A Splendid View of Larmor Q

LROC NAC view of the south wall and rim of splendiferous Larmor Q crater, looking obliquely east-to-west from an altitude of 60 km; image M174081337 [NASA/GSFC/Arizona State University].

Larmor Q is sub-circular crater, whose diameter is 23 km measured north to south and 19 km measured east to west. But Larmor Q is not just another stunning crater; it is also scientifically interesting, too! Oblique images, like the one below, provide a unique vantage point that can help with geologic interpretation.

Oblique view (reduced for web-browsing) of Larmor Q crater, looking east-to-west.
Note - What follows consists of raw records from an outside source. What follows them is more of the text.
Lemma demo_steps : rtc (step demo_uuid same_order demo_route [] demo_lease) demo_world sent_world.
Proof.
  eapply rtc_l; [apply (step_start _ _ _ _ _ demo_world demo_group demo_message demo_claims demo_start.2); [vm_compute; reflexivity|vm_compute; done]|].
  eapply rtc_l; [apply (step_return _ _ _ _ _ _ [] (demo_flight None) [] (js "direct") demo_claims [] sent_ok); vm_compute; reflexivity|]. apply rtc_refl.
Qed.



(** A worker that dies after the server accepted the message: the retry is a second copy, and the bound is met. *)
Example crash_duplicates : countId (demo_uuid 1) (w_lost (mkWorld demo_start.2 1000 [] [demo_uuid 1] (pendingIds (demo_flight (Some sent_ok))))) = 1%nat.
Proof. vm_compute. reflexivity. Qed.

Definition done_world : World :=
  mkWorld (commitBatch demo_uuid [] demo_group demo_message (js "direct") demo_claims sent_ok 1000 (fun _ => 0%Q) (w_db sent_world)).2 1000
    [mkFlight demo_group demo_message 1000 [] None] [demo_uuid 1] [].

Lemma final_states_final_witness :
  exists r', getRow (demo_uuid 1) (w_db (with_db (set_jobs [] (w_db done_world)) done_world)) = Some r' /\ or_state r' = Delivered.
Proof.
  destruct (getRow (demo_uuid 1) (w_db done_world)) as [r|] eqn:Er; [|vm_compute in Er; discriminate Er].
  assert (Hs : or_state r = Delivered) by (vm_compute in Er; injection Er as <-; reflexivity). rewrite <- Hs.
  apply (final_states_final demo_uuid same_order demo_route [] demo_lease ltac:(unfold demo_uuid; intros n m [= H]; lia) done_world).
  - apply rtc_once, (step_jobs _ _ _ _ _ done_world []).
  - exact Er.
  - by rewrite Hs.
Defined.

(** A job table that lost the jobs. *)
Definition orphaned_db : Db := set_jobs [] one_db.

Lemma sweep_leaves_no_orphan_witness :
  existsb (liveJob demo_group) (db_jobs (sweep demo_uuid (fun _ => true) demo_lease 5000 orphaned_db).2) = true.
Proof.
  destruct (db_recipients (sweep demo_uuid (fun _ => true) demo_lease 5000 orphaned_db).2) as [|r rows] eqn:Er; [vm_compute in Er; discriminate Er|].
  assert (Hr : groupOf r = demo_group /\ isWaiting (or_state r) = true) by (vm_compute in Er; injection Er as <- _; split; reflexivity).
  destruct Hr as [<- Hw]. apply (sweep_leaves_no_orphan demo_uuid demo_lease (fun _ => true) 5000 orphaned_db r).
  - intros x Hx. vm_compute in Hx. apply list_elem_of_singleton in Hx as ->. intros Hin. vm_compute in Hin. by apply list_elem_of_singleton in Hin.
  - intros g. reflexivity.
  - rewrite Er. apply list_elem_of_here.
  - exact Hw.
Defined.

(** ** Recovery is not atomic

    [recoverInterrupted] reads the stuck recipients first and moves each in a transaction of its own, guarded
    only by the state. A worker that recovers and starts one of them in between loses its mark. *)

(** A worker started at time 1000 and died. *)
Definition crashed_db : Db := demo_start.2.

Definition race_now : Z := 1000 + demo_lease + 1.

(** The sweep reads, a worker recovers and starts, the sweep's transaction runs, another worker starts. *)
Definition race_found : list jsstr := stuck demo_lease race_now None crashed_db.
Definition race_first : Started * Db := handleStart demo_uuid same_order demo_route demo_lease demo_group race_now crashed_db.
Definition race_swept : Db := (recoverAll race_now race_found race_first.2).2.
Definition race_second : Started * Db := handleStart demo_uuid same_order demo_route demo_lease demo_group race_now race_swept.

Definition claimedIds (s : Started) : list jsstr := match s with Claimed _ claims => claimId <$> claims | _ => [] end.

Lemma recovery_race : claimedIds race_first.1 = [demo_uuid 1] /\ claimedIds race_second.1 = [demo_uuid 1].
Proof. vm_compute. split; reflexivity. Qed.

(** ** A generation's key may be taken

    Two recipients of a domain are due at different times. After the first has been tried twice and the
    second, later, twice as well, the highest attempt count is still 2: the next job has the key of the
    job that is running and is not made. Only the sweep gives the group a job again. *)

Definition two_db : Db := accepted_db [js "b@example.net"; js "c@example.net"].

(** One run of the handler at [now] in which the server cannot be reached. *)
Definition failed_run (draw : jsstr -> Q) (now : Z) (db : Db) : Db :=
  handle demo_uuid same_order [] demo_route (fun _ => OpenFails []) (fun _ => true) demo_lease now (fun _ => now) draw demo_group db.

(** The second recipient's first retry is drawn late. *)
Definition draw (id : jsstr) : Q := if bool_decide (id = demo_uuid 2) then 1%Q else 0%Q.

Definition run1 : Db := failed_run draw 0 two_db.
Definition run2 : Db := failed_run draw (5 * MINUTE) run1.
Definition run3 : Db := failed_run draw (6 * MINUTE) run2.

Lemma generation_key_taken :
  (or_attempts <$> db_recipients run3) = [2; 2] /\ length (db_jobs run2) = 3%nat /\ length (db_jobs run3) = 3%nat /\
  forallb (fun r => isWaiting (or_state r)) (db_recipients run3) = true.
Proof. vm_compute. repeat split; reflexivity. Qed.
(* ===== verification/ImapReaderProofs.v ===== *)
(** * ImapReaderProofs: the command reader does not depend on how its input is cut, and reads back what a client writes *)
From S2P Require Import Prelude JsString JsStringFacts ImapReader.

(** ** The daemon's side

    After each event the daemon may refuse the literal just announced and may ask for the next line verbatim; it does neither
    in answer to message data or to an error. It decides on what it has seen so far, its state being of any type. *)
Record Reaction := mkReaction { ra_reject : bool; ra_raw : bool }.

(** An event that leaves the daemon nothing to answer the reader with. *)
Definition passive (e : ReaderEvent) : bool := match e with EvAppendData _ | EvError _ => true | _ => false end.

(** Events without the tags of errors, message data octet by octet. *)
Definition untagged (e : ReaderEvent) : ReaderEvent :=
  match e with EvError err => EvError (mkReaderError (re_code err) None (re_fatal err) (re_message err)) | e => e end.
Definition flatEvent (e : ReaderEvent) : list ReaderEvent :=
  match e with EvAppendData c => (fun b => EvAppendData [b]) <$> c | e => [untagged e] end.
Definition flat (es : list ReaderEvent) : list ReaderEvent := concat (flatEvent <$> es).

Section driver.
Context `{Runtime} (o : ReaderOptions) {D : Type} (react : D -> ReaderEvent -> D * Reaction).

Definition respond (d : D) (e : ReaderEvent) (r : Reader) : D * Reader :=
  if passive e then (d, r)
  else
    let '(d, x) := react d e in
    let r := if ra_reject x then (rejectLiteral r).2 else r in
    (d, if ra_raw x then expectRawLine r else r).

(** Pull events until there is none. *)
Fixpoint drain (fuel : nat) (d : D) (r : Reader) : D * Reader * list ReaderEvent :=
  match fuel with
  | O => (d, r, [])
  | S fuel =>
      match next o r with
      | (None, r) => (d, r, [])
      | (Some e, r) =>
          let '(d, r) := respond d e r in
          let '(d, r, es) := drain fuel d r in
          (d, r, e :: es)
      end
  end.

(** An octet gives two events at most. *)
Definition drainFuel (r : Reader) : nat := 2 * length (concat (rd_queue r)) + length (rd_events r) + 1.

(** Push each chunk and pull what it gives. *)
Fixpoint readChunks (d : D) (r : Reader) (chunks : list bytes) : D * Reader * list ReaderEvent :=
  match chunks with
  | [] => (d, r, [])
  | c :: chunks =>
      let r := push c r in
      let '(d, r, es) := drain (drainFuel r) d r in
      let '(d, r, es') := readChunks d r chunks in
      (d, r, es ++ es')
  end.
Definition expected (c : ClientCommand) : list ReaderEvent :=
  match c with
  | Plain frags last_ => let tag := extractTag (firstLine frags last_) in continues tag frags ++ [EvCommand tag (plainWire frags last_)]
  | Append text nonSync message last_ =>
      let line := appendLine text nonSync message in
      let tag := extractTag line in
      [EvAppendBegin tag line (Z.of_nat (length message)) (endsInTilde text) (negb nonSync) false] ++ ((fun b => EvAppendData [b]) <$> message) ++ [EvAppendEnd tag last_]
  end.

(** ** Within the limits *)

Definition text_ok (l : bytes) : Prop := CR ∉ l /\ LF ∉ l.

Section framing.
Context `{Runtime} (o : ReaderOptions).

Definition line_ok (l : bytes) : Prop := text_ok l /\ Z.of_nat (length l) <= maxLineLength o.

(** A literal whose announcement the reader takes. *)
Definition literal_ok (nonSync : bool) (n : Z) : Prop :=
  n < 10 ^ 15 /\ (nonSync = true -> literalMode o <> LiteralNone /\ (literalMode o = LiteralMinus -> n <= LITERAL_MINUS_MAX)).
Lemma decode_one useB g : octets_ok (concat g) -> decodeEncodedWords (writeWord useB g) = utf8_decode (concat g).
Proof.
  intros Hg. unfold decodeEncodedWords, decodeEncodedWordsDetailed. rewrite <- (app_nil_r (writeWord useB g)), writeWord_start. cbn [negb].
  assert (Hl : (1 <= length (writeWord useB g ++ []))%nat) by (unfold writeWord, wordPrefix; destruct useB; cbn; lia).
  destruct (length (writeWord useB g ++ [])) as [|fuel]; [lia|]. cbn [decodeWords_loop]. rewrite (findWord_written useB g _ Hg), (decodeWord_written useB g _ Hg). cbn [length Nat.eqb negb andb].
  change (decodePieces [] []) with (@nil Z, @nil jsstr). cbv iota beta. change (wd_rest (wordOf useB g ?r)) with r.
  pose proof (decode_words fuel useB [] ([] ++ [] ++ []) [concat g] (List.Forall_nil _) ltac:(cbn; lia) ltac:(done)) as Hd. cbn [fmap list_fmap concat] in Hd. rewrite Hd. cbn. by rewrite app_nil_r.
Qed.

(** What one word carries. *)
Definition chunk (chs : list jsstr) : jsstr := concat chs.

Lemma decode_chunk useB (chs : list jsstr) : Forall (fun ch => well_formed ch = true /\ no_bom ch) chs -> decodeEncodedWords (writeWord useB (encodeAll chs)) = chunk chs.
Proof.
  intros Hc. assert (Hw : Forall (fun ch => well_formed ch = true) chs) by (eapply Forall_impl; [exact Hc|]; cbn; tauto). pose proof (utf8_encode_concat chs Hw) as E.
  unfold encodeAll, chunk. rewrite decode_one; rewrite <- E; [|by apply utf8_encode_octets, well_formed_concat]. apply utf8_decode_back; [by apply well_formed_concat|]. intros Hh.
  assert (Hn : no_bom (concat chs)) by (unfold no_bom; intros Hin%list_elem_of_In; apply in_concat in Hin as (ch & Hch%list_elem_of_In & Hin%list_elem_of_In); rewrite Forall_forall in Hc; by apply Hc in Hch as [_ Hch]).
  revert Hh Hn. destruct (concat chs) as [|x l]; [done|]. intros [= ->] Hn. apply Hn. by left.
Qed.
The crater is wider in the north-south direction than in the east-west direction. Click for larger image [NASA/GSFC/Arizona State University].

One of the most obvious features of Larmor Q is the large accumulation of slumped wall materials inside the crater. This crater is a transitional morphology between smaller simple craters like this one and larger, complex craters like Tycho or Copernicus. The crater Giordano Bruno (21 km in diameter) is another example of a transitional crater. Wall slumping in transitional craters affects the final crater shape. When the northern wall of Larmor Q failed, the northern rim crest of the crater moved outward, contributing to the larger crater diameter in the north-south direction.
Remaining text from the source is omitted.